A more formal live CD, 2003’s Old Cons, found The Reducers celebrating their 25th anniversary with a career-spanning onstage retrospective that documented the band’s intensity and versatility—as well as their longstanding love for early rock ‘n’ roll, vintage soul, British Invasion pop and ’70s punk and new wave.

The Reducers’ 25th anniversary also coincided with the mayor of New London’s official proclamation of August 23, 2003 as Reducers Day, and the premiere of the career-spanning documentary The Reducers: America’s Best Unsigned Band, which won critical acclaim for its compelling retelling of the group’s unlikely journey.

The following year, a request from a group of Japanese Reducers fans—who had already bought out the backlog of vinyl LP stock that had been gathering dust in Peter’s basement—led to the band’s first-ever overseas tour, a ten- day run of rapturously received shows in Japan.

Such acknowledgements demonstrated how these humble outsiders had ended up as unlikely rock ‘n’ roll heroes. The title and musical contents of their 2008 studio effort Guitars, Bass and Drums underlined how The Reducers’ unpretentious musical agenda remained as compelling as ever.

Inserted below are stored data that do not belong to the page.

(** * Campus parking dashboard: occupancy store, pages and classifier

    A shallow embedding of [streamlit_app.py].  The SQLite file is a record
    of three tables, every function that opens a connection is a computation
    over the stored database and the messages shown on the page, and the
    things the program cannot control (whether a connection or a statement
    fails, the clock, the random generator, what the visitor clicks) are
    arguments. *)

From Stdlib Require Import ZArith List String Ascii Bool Lia.
From Stdlib Require Import Sorted Permutation.
From Stdlib Require Import Floats.
Import ListNotations.

Set Warnings "-inexact-float".

Local Open Scope string_scope.
Local Open Scope Z_scope.

(** ** Numbers

    A Python [int] is unbounded; SQLite stores an [INTEGER] in 64 bits and
    a [REAL] as a binary64 float (never a NaN).  A cell of a numeric column,
    and the value Python reads from it, is one or the other. *)

Definition int64_min : Z := -9223372036854775808.
Definition int64_max : Z := 9223372036854775807.

Definition in_int64 (z : Z) : bool := (int64_min <=? z) && (z <=? int64_max).

Inductive number :=
| Int (z : Z)
| Real (f : float).

(** [float(z)]: the nearest binary64 float, ties to even. *)
Definition float_of_int (z : Z) : float :=
  SF2Prim (binary_normalize 53 1024 z 0 false).

(** The integer a float is equal to, if it is equal to one. *)
Definition integer_of_float (f : float) : option Z :=
  match Prim2SF f with
  | S754_zero _ => Some 0
  | S754_finite s m e =>
      let magnitude :=
        if 0 <=? e then Some (Z.pos m * 2 ^ e)
        else if Z.eqb (Z.pos m mod 2 ^ (- e)) 0
             then Some (Z.pos m / 2 ^ (- e))
             else None in
      option_map (fun v => if s then - v else v) magnitude
  | _ => None
  end.

(** What a column of [INTEGER] affinity keeps of a [REAL] result: the
    integer, when the float is one strictly between the least and the
    greatest 64-bit integer; the float otherwise. *)
Definition integer_affinity (f : float) : number :=
  match integer_of_float f with
  | Some z => if (int64_min <? z) && (z <? int64_max) then Int z else Real f
  | None => Real f
  end.

(** SQL [x + 1] stored in such a column: integer addition, and floating
    point addition when the integer one would overflow or [x] is a
    [REAL]. *)
Definition sql_add_one (x : number) : number :=
  match x with
  | Int z =>
      if z <? int64_max then Int (z + 1)
      else integer_affinity (PrimFloat.add (float_of_int z) 1)
  | Real f => integer_affinity (PrimFloat.add f 1)
  end.

(** Python [a - b] for an [int] [a]. *)
Definition py_sub (a : Z) (b : number) : number :=
  match b with
  | Int z => Int (a - z)
  | Real f => Real (PrimFloat.sub (float_of_int a) f)
  end.

(** Python [a > k] for one of the small constants [k] the pages compare
    with. *)
Definition py_gt (a : number) (k : Z) : bool :=
  match a with
  | Int z => z >? k
  | Real f => PrimFloat.ltb (float_of_int k) f
  end.

(** ** Tables

    The three [CREATE TABLE] statements of [initialize_database].  A [REAL]
    column is a binary64 float, a [TIMESTAMP] is a reading of the clock, a
    column without [NOT NULL] is an [option].  An [INTEGER] column that the
    program only fills from Python integers and rowids is a [Z];
    [parking_status.occupied], which it also fills with [occupied + 1], is a
    [number]. *)

Record parking_lot_row := {
  pl_id : Z;
  pl_name : string;
  pl_capacity : Z;
  pl_rate : string;
  pl_location : string;
  pl_latitude : float;
  pl_longitude : float;
  pl_special_info : option string
}.

Record parking_status_row := {
  ps_id : Z;
  ps_lot_id : Z;
  ps_occupied : number;
  ps_last_updated : Z
}.

Record reservation_row := {
  rs_id : Z;
  rs_lot_id : Z;
  rs_permit_type : string;
  rs_license_plate : string;
  rs_arrival_time : string;
  rs_reservation_time : Z;
  rs_user_id : option string
}.

(** A table keeps its rows in rowid order and, because every [id] is
    [INTEGER PRIMARY KEY AUTOINCREMENT], the largest rowid it ever handed
    out (SQLite's [sqlite_sequence]). *)
Record table (row : Type) := {
  rows : list row;
  seq : Z
}.
Arguments rows {row} _.
Arguments seq {row} _.

Record database := {
  parking_lots : table parking_lot_row;
  parking_status : table parking_status_row;
  reservations : table reservation_row
}.

Definition empty_table {row : Type} : table row := {| rows := []; seq := 0 |}.

(** The file right after [initialize_database] created it. *)
Definition fresh_database : database :=
  {| parking_lots := empty_table;
     parking_status := empty_table;
     reservations := empty_table |}.

Definition max_rowid (ids : list Z) : Z := fold_right Z.max 0 ids.

(** The rowid [AUTOINCREMENT] gives to the next inserted row. *)
Definition next_rowid {row : Type} (rowid : row -> Z) (t : table row) : Z :=
  Z.max (seq t) (max_rowid (map rowid (rows t))) + 1.

Definition insert_row {row : Type} (rowid : row -> Z) (mk : Z -> row)
    (t : table row) : table row :=
  let i := next_rowid rowid t in
  {| rows := rows t ++ [mk i]; seq := i |}.

Definition update_rows {row : Type} (f : row -> row) (t : table row)
    : table row :=
  {| rows := map f (rows t); seq := seq t |}.

Definition set_parking_lots (d : database) (t : table parking_lot_row) :=
  {| parking_lots := t;
     parking_status := parking_status d;
     reservations := reservations d |}.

“It was never about money or fame,” states Birdsall. “It was always about the music, and the camaraderie, and getting people to dance. I’ve heard from people in Germany, France, Spain and Japan. We seem to be their favorite secret band, whose record they put on at parties and their friends go ‘Hey, who’s that?’ I kind of like having that status. In a way, it’s even better than being really popular.”

“None of us ever had any delusions about getting rich off of this band,” concludes Detmold, who continues to play new material alongside Birdsall and Trombley in the 3-Pack, having put the Reducers’ repertoire on the shelf out of respect for the absent Steve Kaika.

“When we started, we were full of piss and vinegar and just wanted to show what we could do,” Detmold remembers. “We were four friends with a common vision, and our goals were to play around our area, maybe play New York City and Boston and maybe make a few 45s, and make a name for ourselves. That turned into something much bigger, and we had more success than we could have ever imagined, and it continued for much longer than any of us would have guessed.”

Comment (1)

  1. Sissy

    I GREW UP WITH THESE GUYS (tender age of sixteen forward(- (figuratively speaking) – MY BEST TIMES EVER- FROM BA BA O’RIELEYS TO EL AND GEE CLUB TO A TIME IN NY AT CBGBS OPENING FOR MARSHAL CRENSHAW. Seriously from 1979 through 1999 I loved them. Hugh was the best even though he had a crazy, and I mean crazy ass girlfriend Melissa, wow what the fuck was he thinking. and not to mention Steve Kika’s (spelling) crazay ass girlfriend). wow- looking back I feel totally sane and together. Love the Party that is the Reducers!!!